Readers and viewers deserve the truth. When activists are cherry picking science or not using science at all to meet their rhetorical needs, they should be exposed, not showcased.

Contrary to some reports in the activist press, NFI wants an open dialogue with journalists. We believe such a dialogue will support the balanced and objective reporting that journalists seek generally and is particularly important when informing the public about their diet and health. Despite these past errors, allow us to offer some specifics and a few suggestions when approaching coverage about the seafood industry:

* Reporters should seek out opposing views when an issue is in dispute. Failing to contact independent scientists and/or subject experts from the seafood community to respond to unproven claims of the activist community should be seen as what it is, a basic violation of American journalism standards;

* Despite being advised on multiple occasions, reporters continue to make the same mistakes about fish consumption and mercury. Below, find a table that contains the most common mistakes journalists make when reporting about fish consumption and mercury:


Distortion


Straight Fact

Representing the EPA's "reference dose" as a per piece of fish limit or a per meal maximum. And characterizing the FDA's "action level" as a number above which harm to consumers will occur.

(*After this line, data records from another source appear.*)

(** A toggle that returns rewrites only the two streak columns, and only of
    the habit toggled: every other habit row is unchanged and no row is
    added or removed. *)
Theorem toggle_leaves_other_habits (habitId userId : nat) (date : Z)
    (completed : bool) (today : Z) (db db' : database) (row : Completion.t) :
  toggleHabitCompletion habitId userId date completed today db
  = (Ok row, db') ->
  filter (fun h => negb (Habit.id h =? habitId)%nat) (habits db')
  = filter (fun h => negb (Habit.id h =? habitId)%nat) (habits db) /\
  map (fun h => (Habit.id h, Habit.user_id h, Habit.title h,
                 Habit.category h, Habit.is_archived h, Habit.created_at h))
    (habits db')
  = map (fun h => (Habit.id h, Habit.user_id h, Habit.title h,
                   Habit.category h, Habit.is_archived h, Habit.created_at h))
      (habits db).
Proof.
  intros Htoggle.
  destruct (toggle_ok_cases _ _ _ _ _ _ _ _ Htoggle)
    as (db1 & -> & Hh & _).
  cbn [with_streaks habits]. rewrite Hh. split.
  - apply filter_map_fixed.
    + intros x. now destruct (Habit.id x =? habitId)%nat eqn:E; cbn; rewrite E.
    + intros x _ Hp. now destruct (Habit.id x =? habitId)%nat.
  - rewrite map_map. apply map_ext. intros x.
    now destruct (Habit.id x =? habitId)%nat.
Qed.

Lemma completed_dates_In (habitId : nat) (db : database) (x : Z) :
  In x (completed_dates habitId db) <->
  exists c, In c (habit_completions db) /\ Completion.habit_id c = habitId /\
            Completion.completed c = true /\ Completion.completion_date c = x.
Proof.
  unfold completed_dates. rewrite in_map_iff. split.
  - intros (c & Hd & Hc). apply filter_In in Hc. destruct Hc as [Hc Hp].
    unfold completed_of in Hp. apply andb_prop in Hp. destruct Hp as [Hh Hcc].
    apply Nat.eqb_eq in Hh. apply eqb_prop in Hcc. now exists c.
  - intros (c & Hc & Hh & Hcc & Hd). exists c. split; [assumption|].
    apply filter_In. split; [assumption|]. unfold completed_of.
    now rewrite Hh, Hcc, Nat.eqb_refl.
Qed.

Lemma toggle_dates (habitId userId : nat) (date : Z) (completed : bool)
    (today : Z) (db db' : database) (row : Completion.t) :
  toggleHabitCompletion habitId userId date completed today db
  = (Ok row, db') ->
  forall x,
    In x (completed_dates habitId db') <->
    (x = toISODate date /\ completed = true) \/
    (x <> toISODate date /\ In x (completed_dates habitId db)).
Proof.
  intros Htoggle x.
  pose proof (toggle_frame _ _ _ _ _ _ _ _ Htoggle) as Hframe.
  destruct (toggle_ok_inv _ _ _ _ _ _ _ _ Htoggle)
    as (db1 & Hdb & Hkey & _ & Hc & Hd & Hh).
  assert (Hkey' : filter (same_key habitId (toISODate date))
                    (habit_completions db') = [row])
    by (rewrite Hdb; exact Hkey).
  assert (Hother : forall c, same_key habitId (toISODate date) c = false ->
            (In c (habit_completions db') <-> In c (habit_completions db))).
  { intros c Hk. split; intros Hin.
    - assert (H : In c (filter (fun c => negb (same_key habitId
                                                (toISODate date) c))
                          (habit_completions db')))
        by (apply filter_In; split; [assumption|now rewrite Hk]).
      rewrite Hframe in H. now apply filter_In in H.
    - assert (H : In c (filter (fun c => negb (same_key habitId
                                                (toISODate date) c))
                          (habit_completions db)))
        by (apply filter_In; split; [assumption|now rewrite Hk]).
      rewrite <- Hframe in H. now apply filter_In in H. }
  assert (Hk_iff : forall c, Completion.habit_id c = habitId ->
            (same_key habitId (toISODate date) c = true <->
             Completion.completion_date c = toISODate date)).
  { intros c Hc'. unfold same_key. rewrite Hc', Nat.eqb_refl. cbn [andb].
    apply Z.eqb_eq. }
  rewrite !completed_dates_In. split.
  - intros (c & Hin & Hch & Hcc & Hcd).
    destruct (same_key habitId (toISODate date) c) eqn:Hk.
    + left. assert (Hrow : In c [row])
        by (rewrite <- Hkey'; apply filter_In; now split).
      destruct Hrow as [<-|[]]. split; congruence.
    + right. split.
      * intros Heq. rewrite <- Hcd in Heq. apply (Hk_iff c Hch) in Heq.
        congruence.
      * exists c. rewrite <- (Hother c Hk). now repeat split.
  - intros [[-> Htrue]|[Hne (c & Hin & Hch & Hcc & Hcd)]].
    + exists row. repeat split; try congruence.
      assert (Hrow : In row (filter (same_key habitId (toISODate date))
                               (habit_completions db')))
        by (rewrite Hkey'; now left).
      now apply filter_In in Hrow.
    + exists c. repeat split; try assumption.
      apply Hother; [|assumption].
      apply not_true_is_false. intros Hk. apply (Hk_iff c Hch) in Hk.
      congruence.
Qed.

(** After a toggle that returns, the toggled day counts as completed exactly
    when the flag was [true]; every other day counts as before.  Marking a
    day not completed is the same, for the streaks, as removing it. *)
Theorem toggle_sets_completed_day (habitId userId : nat) (date : Z)
    (completed : bool) (today : Z) (db db' : database) (row : Completion.t) :
  toggleHabitCompletion habitId userId date completed today db
  = (Ok row, db') ->
  forall x,
    In x (completed_dates habitId db') <->
    (x = toISODate date /\ completed = true) \/
    (x <> toISODate date /\ In x (completed_dates habitId db)).
Proof. apply toggle_dates. Qed.

(** ** The constraints of the schema *)

Lemma NoDup_map_on {A B : Type} (f : A -> B) (l : list A) :
  NoDup l -> (forall x y, In x l -> In y l -> f x = f y -> x = y) ->
  NoDup (map f l).
Proof.
  induction 1 as [|a l Hnotin Hnd IH]; intros Hinj; simpl; constructor.
  - intros Hin. apply in_map_iff in Hin. destruct Hin as (y & Hfy & Hy).
    assert (y = a) by (apply Hinj; [now right|now left|assumption]).
    subst y. contradiction.
  - apply IH. intros x y Hx Hy. apply Hinj; now right.
Qed.

Lemma unique_id_filter (l : list Completion.t) (e : Completion.t) :
  NoDup (map Completion.id l) -> In e l ->
  filter (has_id (Completion.id e)) l = [e].
Proof.
  induction l as [|x l IH]; intros Hnd Hin; [contradiction|].
  cbn [map] in Hnd. apply NoDup_cons_iff in Hnd. destruct Hnd as [Hx Hnd].
  cbn [filter]. destruct Hin as [->|Hin].
  - unfold has_id at 1. rewrite Nat.eqb_refl. f_equal.
    apply filter_none. apply not_true_is_false. intros Hex.
    apply existsb_exists in Hex. destruct Hex as (y & Hy & Hid).
    apply Nat.eqb_eq in Hid. apply Hx. rewrite <- Hid. now apply in_map.
  - destruct (has_id (Completion.id e) x) eqn:E; [|now apply IH].
    exfalso. apply Nat.eqb_eq in E. apply Hx. rewrite E. now apply in_map.
Qed.

Lemma key_at_most_one (l : list Completion.t) (habitId : nat) (d : Z) :
  NoDup (map Completion.id l) -> unique_completions l ->
  filter (same_key habitId d) l = [] \/
  exists e, filter (same_key habitId d) l = [e].
Proof.
  intros Hnd Huniq.
  assert (Hl : NoDup (filter (same_key habitId d) l))
    by (apply NoDup_filter; eapply NoDup_map_inv; exact Hnd).
  destruct (filter (same_key habitId d) l) as [|e1 [|e2 rest]] eqn:E.
  - now left.
  - right. now exists e1.
  - exfalso.
    assert (H1 : In e1 (filter (same_key habitId d) l))
      by (rewrite E; now left).
    assert (H2 : In e2 (filter (same_key habitId d) l))
      by (rewrite E; right; now left).
    apply filter_In in H1, H2. destruct H1 as [H1 K1], H2 as [H2 K2].
    unfold same_key in K1, K2. apply andb_prop in K1, K2.
    destruct K1 as [A1 B1], K2 as [A2 B2].
    apply Nat.eqb_eq in A1, A2. apply Z.eqb_eq in B1, B2.
    assert (e1 = e2) by (apply Huniq; congruence).
    subst e2. apply NoDup_cons_iff in Hl. apply (proj1 Hl). now left.
Qed.

Lemma completed_dates_NoDup (habitId : nat) (db : database) :
  store_ok db -> NoDup (completed_dates habitId db).
Proof.
  intros (_ & Hids & Huniq & _). unfold completed_dates.
  apply NoDup_map_on.
  - apply NoDup_filter. eapply NoDup_map_inv. exact Hids.
  - intros x y Hx Hy Hd. apply filter_In in Hx, Hy.
    destruct Hx as [Hx Px], Hy as [Hy Py]. unfold completed_of in Px, Py.
    apply andb_prop in Px, Py. destruct Px as [Px _], Py as [Py _].
    apply Nat.eqb_eq in Px, Py. apply Huniq; congruence.
Qed.

Lemma store_ok_with_streaks (habitId : nat) (s : streaks) (db : database) :
  store_ok db -> store_ok (with_streaks habitId s db).
Proof.
  intros (Hh & Hc & Hu & Hfk). unfold with_streaks.
  assert (Hids : map Habit.id
                   (map (fun h => if (Habit.id h =? habitId)%nat
                                  then set_streaks s h else h) (habits db))
                 = map Habit.id (habits db)).
  { rewrite map_map. apply map_ext. intros h.
    now destruct (Habit.id h =? habitId)%nat. }
  split; [|split; [|split]]; cbn [habits habit_completions].
  - now rewrite Hids.
  - assumption.
  - assumption.
  - intros c Hin. destruct (Hfk c Hin) as (h & Hhin & Hid).
    exists (if (Habit.id h =? habitId)%nat then set_streaks s h else h).
    split.
    + apply in_map_iff. now exists h.
    + now destruct (Habit.id h =? habitId)%nat.
Qed.

Lemma store_ok_with_completed (k : nat) (b : bool) (db : database) :
  store_ok db -> store_ok (with_completed k b db).
Proof.
  intros (Hh & Hc & Hu & Hfk). unfold with_completed.
  split; [|split; [|split]]; cbn [habits habit_completions].
  - assumption.
  - rewrite map_map.
    erewrite map_ext; [exact Hc|]. intros c. now destruct (has_id k c).
  - intros c1 c2 H1 H2 Hhid Hd.
    apply in_map_iff in H1, H2.
    destruct H1 as (x1 & <- & H1), H2 as (x2 & <- & H2).
    assert (x1 = x2) as ->; [|reflexivity].
    apply Hu; try assumption.
    + destruct (has_id k x1), (has_id k x2); exact Hhid.
    + destruct (has_id k x1), (has_id k x2); exact Hd.
  - intros c Hin. apply in_map_iff in Hin. destruct Hin as (x & <- & Hx).
    destruct (Hfk x Hx) as (h & Hhin & Hid). exists h. split; [assumption|].
    now destruct (has_id k x).
Qed.

Lemma store_ok_insert_completion (habitId userId : nat) (d : Z) (b : bool)
    (db : database) :
  store_ok db ->
  store_ok (snd (insert_completion habitId userId d b db)).
Proof.
  intros Hok. pose proof Hok as (Hh & Hc & Hu & Hfk).
  unfold insert_completion.
  destruct (existsb (fun h => (Habit.id h =? habitId)%nat) (habits db))
    eqn:Hex; [|exact Hok]. cbn [negb].
  destruct (existsb (same_key habitId d) (habit_completions db)) eqn:Hnone;
    [exact Hok|].
  cbn [snd]. split; [|split; [|split]]; cbn [habits habit_completions].
  - assumption.
  - rewrite map_app. cbn [map Completion.id].
    apply NoDup_app; [assumption|repeat constructor; intros []|].
    intros x Hx [<-|[]].
    apply in_map_iff in Hx. destruct Hx as (c & Hid & Hcin).
    pose proof (fresh_id_new (habit_completions db)) as Hf.
    assert (existsb (has_id (fresh_id (habit_completions db)))
              (habit_completions db) = true); [|congruence].
    apply existsb_exists. exists c. split; [assumption|].
    unfold has_id. now apply Nat.eqb_eq.
  - intros c1 c2 H1 H2 Hhid Hd.
    assert (Hnew : forall c,
              In c (habit_completions db) ->
              Completion.habit_id c = habitId ->
              Completion.completion_date c = d -> False).
    { intros c Hcin Hch Hcd.
      assert (existsb (same_key habitId d) (habit_completions db) = true);
        [|congruence].
      apply existsb_exists. exists c. split; [assumption|].
      unfold same_key. rewrite Hch, Hcd.
      now rewrite Nat.eqb_refl, Z.eqb_refl. }
    apply in_app_or in H1, H2.
    destruct H1 as [H1|[<-|[]]], H2 as [H2|[<-|[]]].
    + now apply Hu.
    + exfalso. apply (Hnew c1 H1); [exact Hhid|exact Hd].
    + exfalso. apply (Hnew c2 H2); [symmetry; exact Hhid|symmetry; exact Hd].
    + reflexivity.
  - intros c Hin. apply in_app_or in Hin. destruct Hin as [Hin|[<-|[]]].
    + now apply Hfk.
    + apply existsb_exists in Hex. destruct Hex as (h & Hhin & Hid).
      apply Nat.eqb_eq in Hid. now exists h.
Qed.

The "reference dose" refers to mercury consumption determined to have no negative effects over the course of a lifetime. Exceeding these safety measures does not indicate harm; both safety measures offer protection at levels 10 times or 1000% higher than the federal limits.

Conflating industrial emissions of mercury with mercury that naturally occurs in the ocean.


The vast majority of mercury found in the ocean and ocean fish are the result of underwater volcanic activity and thermal vent releases.

Misrepresenting FDA guidance on seafood consumption as being applied to the general population.


The current advice is exclusively for pregnant or nursing women, women who want to become pregnant and young children only. Pregnant women are eating less than 2 ounces of seafood weekly versus the 12 ounces recommended for optimum fetal brain and eye development.

Suggesting that the type and amount of mercury found in commercial seafood introduces a neurotoxin that is casing harm.


The amount of mercury equated with overt brain damage has only been seen in industrial accidents and poisonings and not in normal fish consumption. The levels present in those instances are on a scale dramatically different than the levels seen in commercial seafood. Research shows missing out on the omega-3 and other nutrients in fish is a bigger risk to brain development than trace amounts of mercury.

Citing tuna as a fish to avoid during pregnancy.


The FDA guidance recommends pregnant women avoid only four species during pregnancy: shark, swordfish, tilefish and king mackerel.

Sourcing the EPA in stories about eating seafood almost exclusive of comment from the FDA.


FDA has the statutory responsibility for commercial fish and the expertise to give nutritional advice.

Consumers need to choose their fish carefully and avoid high mercury fish.


Pregnant and nursing women, women who want to become pregnant, and young children are the only group guidance exists. For them, there are only four species they are asked to avoid. No restrictions exist for anyone else. The ten most commonly eaten fish in the U.S. represent 90% of the fish Americans eat and all are naturally low in mercury.

Stores should post mercury warning signs.


Studies suggest signs have a negative impact on pregnant women and consumers broadly because consumers may react by reducing or eliminating fish from their diet. FDA believes that seafood advice should be discussed with the targeted population for whom it is intended via physicians.



* Reporters need to know that the independent scientific community has reached a consensus on the clear and significant net benefits of eating fish for prevention of stroke, sudden cardiac death (heart attack) and brain development during and after pregnancy. For years there has been tremendous independent data that refutes the basic claims made by environmental activists who attempt to hijack a public health issue for use in environmental health propaganda;

* Reporters need to be aware of the effect that reporting has on readers - negatively impacting public health - in this case by encouraging readers to limit fish consumption and deny them the proven health benefits of increasing the amount of seafood in their diet.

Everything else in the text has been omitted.